Wer derzeit einen Spaziergang am Saaleufer macht, erlebt eine farbenfrohe Überraschung. Weite Teile des Uferbereichs der Peißnitzinsel sind mit rosa Porphyrschotter bedeckt.
Mit 100 % Fluthilfegeldern werden von der Stadt Böschungen befestigt. Erst als die Steinschüttungen etwa 15 Meter in das Naturschutzgebiet „Nordspitze der Peißnitz“ hinein reichten, regte sich Protest. Botanik-Professor Helge Bruelheide fragte bei der Unteren Naturschutzbehörde nach. Deren Dienstherr, der Baudezernent René Rebenstorf meinte, dass für die Arbeiten keine Genehmigung erforderlich sei. Erst als auch der Arbeitskreis Hallesche Auenwälder (AHA), die Initiative Pro Baum und weitere Persönlichkeiten Einspruch erhoben, wurden die Arbeiten im Schutzgebiet eingestellt.
Die Naturschützer fordern inzwischen den Rückbau der Schotterflächen. Die Schüttungen verstoßen sowohl gegen Naturschutzrecht wie auch gegen das Bundeswasserstraßengesetz. Die Wasserstraßen- und Schifffahrtsverwaltung des Bundes (WSV) hält sich dezent heraus. Die Berliner Behörde spricht zwar nicht mehr von der Saale als "Restwasserstraße", sieht aber an deren Flusslauf keinerlei eigenen Handlungsbedarf.
Die Arbeiten werden von der Stadt Halle (S.) als "Instandsetzung vorhandener Anlagen“ ausgeführt, wie René Rebenstorf auf Anfrage der MZ erklärte. Man habe von der WSV die Genehmigung erhalten und arbeite an einem Naturschutzgebiet und nicht darin.
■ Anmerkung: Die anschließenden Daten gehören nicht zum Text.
Lemma stored_replies_kind d r : r ∈ stored_replies d -> ri_relation_kind r = "reply".
Proof.
  unfold stored_replies. rewrite list_elem_of_omap. intros ([id row] & Hin & Hr). simpl in Hr.
  rewrite elem_of_select, bool_decide_eq_true in Hin. destruct (posts d !! _) as [src|]; [|done].
  destruct (p_provider_post_id src); simplify_eq/=. tauto.
Qed.

Lemma reply_edge_stored d known a b :
  reply_edge known (stored_replies d) a b <-> stored_edge d a b /\ b ∈ known.
Proof.
  rewrite elem_of_stored_replies. unfold reply_edge. split.
  - naive_solver.
  - intros [(r & Hr & Ha & Hb) Hk]. exists r. split_and!; try done. by eapply stored_replies_kind.
Qed.

(** Edges of [d] are edges of [d0] or new replies of the observed post. *)
Definition edges_from (d0 : db) (post : PublicPost) (d : db) : Prop :=
  posts d = posts d0 /\ forall a b, stored_edge d a b -> stored_edge d0 a b
    \/ exists r, r ∈ pp_relations post /\ ri_relation_kind r = "reply"
         /\ pp_provider_post_id post = a /\ ri_target_provider_post_id r = b.

(** The row an upsert of a relation leaves. *)
Lemma upsert_relation_row new_id post_id target tp permalink kind d d' :
  upsert_relation new_id post_id target tp permalink kind d = Ok d' ->
  exists id row, d' = set_post_relations (<[id := row]> (post_relations d)) d
    /\ rel_referencing_post_id row = post_id /\ rel_target_provider_post_id row = tp
    /\ rel_relation_kind row = kind.
Proof.
  unfold upsert_relation. destruct (head _) as [[id old]|]; [intros; simplify_eq; by do 2 eexists|].
  destruct (bool_decide _); [done|]. destruct (bool_decide _); [done|]. destruct (negb _); [done|].
  intros; simplify_eq. by do 2 eexists.
Qed.

Lemma record_relation_edges d0 post_id post src known relation :
  posts d0 !! post_id = Some src -> p_provider_post_id src = Some (pp_provider_post_id post) ->
  relation ∈ graph_relation_of known <$> pp_relations post ->
  preserves (edges_from d0 post) (record_relation post_id relation).
Proof.
  intros Hsrc Hpid (r & -> & Hr)%list_elem_of_fmap. unfold record_relation. preserve_steps.
  apply preserves_execute. intros t d d' [Hp He] Hup.
  apply upsert_relation_row in Hup as (id & row & -> & Hr1 & Hr2 & Hr3). cbn in Hr2, Hr3.
  split; [done|]. intros x y (id' & row' & src' & Hrow & Hk & Hs & Ha & Hb). simpl in *.
  apply lookup_insert_Some in Hrow as [[<- <-]|[_ Hrow]].
  - right. exists r. rewrite Hr1, Hp, Hsrc in Hs. simplify_eq/=. rewrite Hr3 in Hk. by rewrite Hr2.
  - apply He. by exists id', row', src'.
Qed.
(** [C28] Every answered attempt ends in one of five ways, each with its own evidence: preserved,
    after the observation was recorded; deleted, only when the provider answered 404 or 410 to
    this request; inaccessible; given up, only when the failures reached the configured maximum;
    or scheduled again with one more counted failure. A transient failure writes no tombstone
    and leaves posts, status and outbox alone. *)
Theorem attempt_outcomes row now w out w' :
  attempt_ row now w = (Ok out, w') -> (0 <= du_resolution_attempts row)%Z ->
  let attempts := saturating_add i32_max (du_resolution_attempts row) 1 in
  match out with
  | AttemptTerminal Preserved => exists link res,
      PublicResolution.resolve_and_record (du_capture_id row) link w = (Ok res, w')
  | AttemptTerminal (TUnavailable SU_Deleted) => exists link response reason,
      PublicResolution.http_get (w_tick w) (Permalink.as_str link) = Some response
      /\ (PublicResolution.hr_status response = 404 \/ PublicResolution.hr_status response = 410)%Z
      /\ Capture.marked_unavailable (du_capture_id row) "deleted" reason (w_db w) (w_db w')
  | AttemptTerminal (TUnavailable SU_Inaccessible) => exists reason,
      Capture.marked_unavailable (du_capture_id row) "private_or_inaccessible" reason (w_db w) (w_db w')
  | AttemptTerminal (TUnavailable SU_Transient) =>
      (max_attempts policy <= attempts)%Z /\ retried row now (w_db w) (w_db w')
  | AttemptRetry => (attempts < max_attempts policy)%Z /\ retried row now (w_db w) (w_db w')
  end.
Proof.
  unfold attempt_. cbv zeta. intros H Hn. destruct (Permalink.try_from _) as [canonical|e].
  2:{ apply bind_Ok in H as ([] & w1 & Ho & H).
      apply observe_Ok in Ho as (o & Hobs & w0 & Hd & Hr). vm_compute in Hobs. simplify_eq.
      apply Capture.record_observation_Ok in Hr. rewrite Hd in Hr. run_ok. eexists. exact Hr. }
  apply bind_Ok in H as (r & w1 & Hr & H). unfold attempt in Hr.
  destruct (PublicResolution.resolve_and_record _ _ w) as [[res|e] w2] eqn:Er; simplify_eq.
  { run_ok. eexists _, _. exact Er. }
  destruct (is_local_fault e) eqn:El; [done|].
  apply resolve_and_record_Err in Er as [Hd Hstatus]; [|done].
  destruct (classify e) eqn:Ec.
  - apply bind_Ok in H as ([] & w2 & Ho & H). apply observe_Ok in Ho as (o & Hobs & w0 & Hd0 & Hr).
    unfold Capture.obs_deleted in Hobs. repeat result_step.
    apply Capture.record_observation_Ok in Hr. rewrite Hd0, Hd in Hr. run_ok.
    destruct (classify_deleted e Ec) as [->| ->]; edestruct Hstatus as (response & Hh & Hs);
      try reflexivity; eexists (Permalink.permalink canonical), response, _;
      (split; [exact Hh|]); (split; [by auto|exact Hr]).
  - apply bind_Ok in H as ([] & w2 & Ho & H). apply observe_Ok in Ho as (o & Hobs & w0 & Hd0 & Hr).
    unfold Capture.obs_private_or_inaccessible in Hobs. repeat result_step.
    apply Capture.record_observation_Ok in Hr. rewrite Hd0, Hd in Hr. run_ok. eexists. exact Hr.
  - apply record_transient_failure_Ok in H as [Hret ->]; [|done]. rewrite Hd in Hret.
    destruct (Z.leb_spec (max_attempts policy) (saturating_add i32_max (du_resolution_attempts row) 1)); done.
Qed.

End WithEnv.

(** * The retry schedule *)

Lemma retry_delay_closed n : retry_delay n = seconds (Z.min (30 * 4 ^ Z.max (n - 1) 0) 1800).
Proof.
  unfold retry_delay, saturating_pow, saturating_mul, saturating_sub, FIRST_RETRY_SECONDS,
    LONGEST_RETRY_SECONDS. f_equal.
  assert (0 < 4 ^ Z.max (n - 1) 0)%Z by (apply Z.pow_pos_nonneg; lia).
  assert (i64_max = 9223372036854775807)%Z as -> by reflexivity. lia.
Qed.

(** The retry schedule is bounded and grows: the wait after the [n]-th transient failure is
    thirty seconds times four to the power [n - 1], capped at thirty minutes; it never shrinks,
    never overflows, and reaches its cap with the fourth failure. *)
Theorem retry_delay_schedule n :
  retry_delay n = seconds (Z.min (30 * 4 ^ Z.max (n - 1) 0) 1800)
  /\ (seconds 30 <= retry_delay n <= seconds 1800)%Z
  /\ (retry_delay n <= retry_delay (n + 1))%Z
  /\ ((4 <= n)%Z -> retry_delay n = seconds 1800).
Proof.
  rewrite !retry_delay_closed. unfold seconds.
  assert (1 <= 4 ^ Z.max (n - 1) 0)%Z by (apply (Z.pow_le_mono_r 4 0); lia).
  assert (4 ^ Z.max (n - 1) 0 <= 4 ^ Z.max (n + 1 - 1) 0)%Z by (apply Z.pow_le_mono_r; lia).
  split_and!; [done|lia|lia|lia|]. intros Hn.
  assert (4 ^ 3 <= 4 ^ Z.max (n - 1) 0)%Z by (apply Z.pow_le_mono_r; lia). lia.
Qed.

(** * Witnesses *)

Definition sample_policy : ResolverPolicy := mk_policy 5 10.

Definition sample_pass (web : PublicResolution.Web) (now : Time) (w : World) : World :=
  (@run_due_once sample_env Publishing.sample_contracts sample_report_contracts web sample_policy now w).2.

Lemma reported_inv_accepted : reported_inv PublicResolution.accepted_archive.
Proof.
  intros id. unfold is_reported. destruct (captures _ !! id) as [c|] eqn:E; [|done].
  unfold PublicResolution.accepted_archive in E. simpl in E.
  apply lookup_singleton_Some in E as [_ <-]. done.
Qed.
(* ===== verification/RemovalAck.v ===== *)
(** The state machine of a removal event in the outbox after its first publication
    (src/crates/threads-archive/src/removal_acknowledgement.rs): armed for a resend when
    it is published, resent on a doubling schedule, ended by Knowledge's answer.

    Delays are whole microseconds; the rounding of the floating-point seconds the
    statements pass is not modelled. *)
From S2P Require Import Prelude Schema Store.

Module RemovalAck.
Import Schema Store.
Local Open Scope string_scope.
Local Open Scope store_scope.

Definition REMOVAL_EVENT_TYPE : string := "social.source.removed.v1".

Record ResendPolicy := mk_resend_policy { rp_after : Z; rp_cap : Z }.

Definition default_policy : ResendPolicy := mk_resend_policy (seconds 600) (seconds 21600).

Inductive AckOutcome := AckApplied | AckRefused.

#[global] Instance AckOutcome_eq_dec : EqDecision AckOutcome.
Proof. solve_decision. Defined.

(** [AckOutcome::as_str]. *)
Definition outcome_str (o : AckOutcome) : string :=
  match o with AckApplied => "applied" | AckRefused => "refused" end.

Record DueResend := mk_due_resend { dr_event_id : Uuid; dr_payload : Payload }.

Definition is_removal (o : outbox_row) : bool := bool_decide (o_event_type o = REMOVAL_EVENT_TYPE).
Definition is_published (o : outbox_row) : bool := bool_decide (is_Some (o_published_at o)).
Definition is_acknowledged (o : outbox_row) : bool := bool_decide (is_Some (o_acknowledged_at o)).

(** A column that is null, or a time that has passed. *)
Definition passed (now : Time) (at_ : option Time) : bool :=
  match at_ with Some t => (t <=? now)%Z | None => false end.
Definition null_or_passed (now : Time) (at_ : option Time) : bool :=
  match at_ with Some t => (t <=? now)%Z | None => true end.

(** * Row updates *)

Definition published_row (policy : ResendPolicy) (now : Time) (o : outbox_row) : outbox_row :=
  mk_outbox_row (o_event_type o) (o_aggregate_type o) (o_aggregate_id o) (o_payload o)
    (o_correlation_id o) (o_causation_id o) (o_occurred_at o) (Some now) (o_attempt_count o)
    (o_next_attempt_at o) None (o_acknowledged_at o) (o_ack_outcome o) (o_resend_count o)
    (if is_removal o then Some (now + rp_after policy)%Z else None).

(** [least(after * power(2, least(resend_count, 30)), cap)]. *)
Definition resend_delay (policy : ResendPolicy) (count : Z) : Z :=
  Z.min (rp_after policy * 2 ^ Z.min count 30) (rp_cap policy).

Definition resent_row (policy : ResendPolicy) (now : Time) (o : outbox_row) : outbox_row :=
  mk_outbox_row (o_event_type o) (o_aggregate_type o) (o_aggregate_id o) (o_payload o)
    (o_correlation_id o) (o_causation_id o) (o_occurred_at o) (o_published_at o) 0
    (o_next_attempt_at o) None (o_acknowledged_at o) (o_ack_outcome o) (o_resend_count o + 1)
    (Some (now + resend_delay policy (o_resend_count o))%Z).

Definition acknowledged_row (outcome : AckOutcome) (now : Time) (o : outbox_row) : outbox_row :=
  mk_outbox_row (o_event_type o) (o_aggregate_type o) (o_aggregate_id o) (o_payload o)
    (o_correlation_id o) (o_causation_id o) (o_occurred_at o) (o_published_at o) (o_attempt_count o)
    (o_next_attempt_at o) (o_last_error o) (Some now) (Some (outcome_str outcome)) (o_resend_count o)
    (o_next_resend_at o).

(** [update outbox_events set f where event_id = $1 and p]. *)
Definition update_event (event_id : Uuid) (p : outbox_row -> bool) (f : outbox_row -> outbox_row) (d : db)
  : db :=
  match outbox_events d !! event_id with
  | Some o => if p o then set_outbox_events (<[event_id := f o]> (outbox_events d)) d else d
  | None => d
  end.

(** Due for another copy: a published, unacknowledged removal whose times have passed. *)
Definition resend_due (now : Time) (o : outbox_row) : bool :=
  is_removal o && is_published o && negb (is_acknowledged o)
  && passed now (o_next_resend_at o) && null_or_passed now (o_next_attempt_at o).

Definition resend_leb (a b : Uuid * outbox_row) : bool :=
  let at_ o := default 0%Z (o_next_resend_at o) in
  (at_ a.2 <? at_ b.2)%Z || ((at_ a.2 =? at_ b.2)%Z && (a.1 <=? b.1)%N).

Section WithEnv.
Context {Henv : Env}.

Definition mark_published (event_id : Uuid) (policy : ResendPolicy) : M SqlError () :=
  execute (fun now d =>
    Ok (update_event event_id (fun o => negb (is_published o)) (published_row policy now) d)).

Definition due_resends (limit : nat) : M SqlError (list DueResend) :=
  read (fun now d => Ok ((fun kv => mk_due_resend kv.1 (o_payload kv.2)) <$>
    take limit (sort_by resend_leb (select (outbox_events d) (fun _ o => resend_due now o))))).

(** [resend_count] is an [integer]: incrementing its maximum is out of range. *)
Definition record_resend (event_id : Uuid) (policy : ResendPolicy) : M SqlError () :=
  execute (fun now d =>
    let p o := is_removal o && is_published o && negb (is_acknowledged o) in
    match outbox_events d !! event_id with
    | Some o => if p o && (i32_max <=? o_resend_count o)%Z then Err NumericOutOfRange
                else Ok (update_event event_id p (resent_row policy now) d)
    | None => Ok d
    end).

(** [rows_affected() == 1]. *)
Definition acknowledge (event_id : Uuid) (tenant : string) (outcome : AckOutcome) : M SqlError bool :=
  query (fun now d =>
    let p o := is_removal o && bool_decide (pl_tenant_id (o_payload o) = tenant)
               && negb (is_acknowledged o) in
    Ok (match outbox_events d !! event_id with Some o => p o | None => false end,
        update_event event_id p (acknowledged_row outcome now) d)).

Record Unacknowledged := mk_unacknowledged { ua_count : Z; ua_oldest_age : Z }.

Definition unacknowledged_removals : M SqlError Unacknowledged :=
  read (fun now d =>
    let waiting := select (outbox_events d) (fun _ o => is_removal o && negb (is_acknowledged o)) in
    Ok (mk_unacknowledged (Z.of_nat (length waiting))
      (match (fun kv => o_occurred_at kv.2) <$> waiting with
       | [] => 0%Z
       | t :: ts => (now - foldl Z.min t ts)%Z
       end))).

End WithEnv.

(** * The delays *)

(** The resend delays under a policy with [0 <= after <= cap]: the wait after a
    resend that [n] resends preceded is [after] doubled [n] times until the cap is reached, never
    less than [after] and never more than the cap, and later waits are never shorter. *)
Theorem resend_delay_schedule policy : (0 <= rp_after policy <= rp_cap policy)%Z ->
  (forall n, (0 <= n <= 30)%Z -> (rp_after policy * 2 ^ n <= rp_cap policy)%Z ->
     resend_delay policy n = (rp_after policy * 2 ^ n)%Z)
  /\ (forall n, (0 <= n)%Z -> (rp_after policy <= resend_delay policy n <= rp_cap policy)%Z)
  /\ (forall n m, (0 <= n <= m)%Z -> (resend_delay policy n <= resend_delay policy m)%Z).
Proof.
  intros Hp. unfold resend_delay. split_and!.
  - intros n Hn Hle. rewrite (Z.min_l n 30) by lia. lia.
  - intros n Hn. split; [|lia].
    assert (1 <= 2 ^ Z.min n 30)%Z by (apply (Z.pow_le_mono_r 2 0); lia). nia.
  - intros n m Hnm. assert (2 ^ Z.min n 30 <= 2 ^ Z.min m 30)%Z by (apply Z.pow_le_mono_r; lia). nia.
Qed.

Lemma resend_delay_schedule_witness :
  resend_delay default_policy 3 = seconds 4800
  /\ (seconds 600 <= resend_delay default_policy 17 <= seconds 21600)%Z.
Proof.
  destruct (resend_delay_schedule default_policy) as (H1 & H2 & _); [by vm_compute|].
  split; [by rewrite H1; [| |vm_compute]|]. apply H2. lia.
Defined.

End RemovalAck.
Das sehen die Saaleschützer anders: der Uferbereich sei eine der wichtigsten Zonen des Schutzgebiets. Durch die Fällung von Bäumen fänden Jungfische in Ufernähe keinen Schatten mehr. Die seltene Prachtlibelle werde vertrieben, auch der Eisvogel, der hier keine Nester mehr bauen kann. Zwergtaucher suchen im Winter Schutz unter Bäumen. Da kämen sie aber über den groben Schotter nicht mehr hin. Geschützte Lurche und Käfer wie der Sumpfwald-Enghalsläufer (Platynus livens) seien auf ihrer Wanderung vom Wasser abgeschnitten. Schlammflächen verschwinden, die Insekten für ihre Eiablage benötigen. Ohne Insekten fehlt den Vögeln die Nahrungsgrundlage.
Auch ästhetisch sei der rosa Schotter eine Katastrophe für das Landschaftsbild, das frühere Tourismus-Werber einmal als "Gestade der Romantik" vermarkten wollten. Der Natur-Soziologe Conrad Kunze weist auf die Untersuchung "Männerphantasien" von Klaus Theweleit hin, der das 1933 beginnenden Schottern von Flussufern in Deutschland als faschistoide Zwangshandlung gegen das freie Fließen deutete.
Die Naturschützer hoffen nun auf die nächsten Hochwässer, welche den teuren Schotter unzweifelhaft ins Flussbett spülen werden.
Das Schottern geht immer weiter. René Rebenstorf am 27.10.2021 im Stadtrat: "An der Peißnitz-Nordspitze wird momentan nicht weitergebaut, weil es noch Gespräche gibt."